## TASK ITEM
Repeat, please, only the lines from the top of the data down to the line with "From Stdlib Require"; include both of those lines.

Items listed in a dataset
________________
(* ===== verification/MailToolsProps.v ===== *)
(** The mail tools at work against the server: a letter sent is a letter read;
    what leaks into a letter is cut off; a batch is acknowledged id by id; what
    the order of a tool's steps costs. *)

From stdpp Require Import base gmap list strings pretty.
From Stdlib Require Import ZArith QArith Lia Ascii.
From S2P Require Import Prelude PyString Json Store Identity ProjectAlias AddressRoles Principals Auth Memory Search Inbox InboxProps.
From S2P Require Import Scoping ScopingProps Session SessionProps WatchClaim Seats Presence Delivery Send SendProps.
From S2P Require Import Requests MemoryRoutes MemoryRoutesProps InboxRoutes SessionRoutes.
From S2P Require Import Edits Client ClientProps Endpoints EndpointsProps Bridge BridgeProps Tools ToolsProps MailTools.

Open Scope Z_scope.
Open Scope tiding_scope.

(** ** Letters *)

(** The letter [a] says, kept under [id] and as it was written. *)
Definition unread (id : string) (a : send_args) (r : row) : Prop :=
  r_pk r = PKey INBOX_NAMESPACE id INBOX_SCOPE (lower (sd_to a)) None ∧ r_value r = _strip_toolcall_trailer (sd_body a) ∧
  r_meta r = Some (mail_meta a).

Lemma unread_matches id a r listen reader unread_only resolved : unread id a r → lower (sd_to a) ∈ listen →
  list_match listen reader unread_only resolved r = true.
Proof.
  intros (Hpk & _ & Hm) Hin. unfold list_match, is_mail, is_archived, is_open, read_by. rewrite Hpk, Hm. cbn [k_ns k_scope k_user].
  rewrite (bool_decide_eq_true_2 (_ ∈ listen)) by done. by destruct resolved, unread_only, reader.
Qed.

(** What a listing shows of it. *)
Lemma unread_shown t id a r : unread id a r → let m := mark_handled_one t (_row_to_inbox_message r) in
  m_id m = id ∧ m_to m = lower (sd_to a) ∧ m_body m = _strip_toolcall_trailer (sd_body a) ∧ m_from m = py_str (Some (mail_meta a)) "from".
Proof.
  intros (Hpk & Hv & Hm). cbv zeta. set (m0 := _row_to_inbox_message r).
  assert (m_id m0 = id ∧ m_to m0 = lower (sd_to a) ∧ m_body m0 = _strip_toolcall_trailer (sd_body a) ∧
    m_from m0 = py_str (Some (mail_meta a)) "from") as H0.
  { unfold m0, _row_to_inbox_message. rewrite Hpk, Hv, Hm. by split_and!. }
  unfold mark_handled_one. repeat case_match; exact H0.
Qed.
________________
## EXERCISE RESULT
(* ===== verification/MailToolsProps.v ===== *)
(** The mail tools at work against the server: a letter sent is a letter read;
    what leaks into a letter is cut off; a batch is acknowledged id by id; what
    the order of a tool's steps costs. *)

From stdpp Require Import base gmap list strings pretty.
From Stdlib Require Import ZArith QArith Lia Ascii.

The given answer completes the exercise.